The show is a gothic romance, and the root of that is the dark corners of love — the cobwebs in the unseen spaces of love. It’s not your romantic comedy, it’s the depths of the underneath of the feeling. We’ve all been selfish in relationships, we’ve all, in our own way, fallen into that myopic vision of what we need, and who we have to get through to get to it. After a certain point, reality sets in. You have to look at yourself, and you’re either alone, or just surrounded by the bodies of the people you have devoured. And I think Viola saw that. She came to a place where she realized who she was. She is a person mired in self-reflection, which is why there’s a lot about staring into the water and mirrors — the show has tons of that imagery. And at that moment, I think Viola was ready to change, decades later, centuries later from when she became this gravity well. She was ready to become something else.

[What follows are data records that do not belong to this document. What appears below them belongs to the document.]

Lemma share_point_iff (t d : Detail) :
  corners_in_order t -> corners_in_order d ->
  share_point t d <->
  (fst (bottom_left t) <= fst (top_right d) /\ fst (bottom_left d) <= fst (top_right t)) /\
  (snd (bottom_left t) <= snd (top_right d) /\ snd (bottom_left d) <= snd (top_right t)).
Proof.
  intros [Ht1 Ht2] [Hd1 Hd2]. split.
  - intros (x & y & [Hx Hy] & [Hx' Hy']). lra.
  - intros [[H1 H2] [H3 H4]].
    exists (Rmax (fst (bottom_left t)) (fst (bottom_left d))),
           (Rmax (snd (bottom_left t)) (snd (bottom_left d))).
    unfold point_of.
    pose proof (Rmax_l (fst (bottom_left t)) (fst (bottom_left d))).
    pose proof (Rmax_r (fst (bottom_left t)) (fst (bottom_left d))).
    pose proof (Rmax_l (snd (bottom_left t)) (snd (bottom_left d))).
    pose proof (Rmax_r (snd (bottom_left t)) (snd (bottom_left d))).
    assert (Rmax (fst (bottom_left t)) (fst (bottom_left d)) <= fst (top_right t))
      by (apply Rmax_lub; lra).
    assert (Rmax (fst (bottom_left t)) (fst (bottom_left d)) <= fst (top_right d))
      by (apply Rmax_lub; lra).
    assert (Rmax (snd (bottom_left t)) (snd (bottom_left d)) <= snd (top_right t))
      by (apply Rmax_lub; lra).
    assert (Rmax (snd (bottom_left t)) (snd (bottom_left d)) <= snd (top_right d))
      by (apply Rmax_lub; lra).
    lra.
Qed.

(** [find_all_neighbours] returns details of the list only, and the relation
    is symmetric on them.  For rectangles whose corners are in order, the
    neighbours of the target are the details that have a point in common
    with it, the border included.  The target itself is returned exactly when
    it is in the list and its corners are in order. *)
Theorem neighbours_share_a_point (details : list Detail) (t : Detail) :
  (forall d, In d (find_all_neighbours details t) -> In d details) /\
  (forall d, In d details -> In t details ->
     (In d (find_all_neighbours details t) <-> In t (find_all_neighbours details d))) /\
  (forall d, corners_in_order t -> corners_in_order d ->
     (In d (find_all_neighbours details t) <-> In d details /\ share_point t d)) /\
  (In t (find_all_neighbours details t) <-> In t details /\ corners_in_order t).
Proof.
  split; [| split; [| split]].
  - intros d H. apply find_all_neighbours_in in H. tauto.
  - intros d Hd Ht. rewrite !find_all_neighbours_in. split; intros [_ H]; (split; [assumption | lra]).
  - intros d Ht Hd. rewrite find_all_neighbours_in, (share_point_iff Ht Hd). tauto.
  - rewrite find_all_neighbours_in. unfold corners_in_order. split.
    + intros [Hin H]. split; [exact Hin | lra].
    + intros [Hin H]. split; [exact Hin | lra].
Qed.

Do you have a theory as to how she was able to leave Bly with Dani? Is there a reason that worked for her, when it wouldn’t work for Peter Quint (Jackson-Cohen)?
Because it’s Viola’s game and everyone else is just playing it. She created this world. She has the code.
The takeaway at the end of the series is that the main tale is a love story. Would you say Viola’s is also a love story in a way?
I think it is. It’s a love story between the sisters, not between [Viola’s husband] Arthur [Martin McCreadie] and Viola, or even the love triangle. Those sisters are completely and utterly in love. And love stories are not just about romantic love. The love story between the sisters is about the perversion of love, the rage they felt for each other, the envy, the abandonment. All of that is what makes it a gothic love story. It’s not just about two sisters who are best friends and they save their house and live happily ever after. It’s about the dark corners of their relationship, and how love perverts because of disease and money and sex and children. And their love story, I believe, is complete. They end up together. They’re in the house together, forever. So, that’s the love story.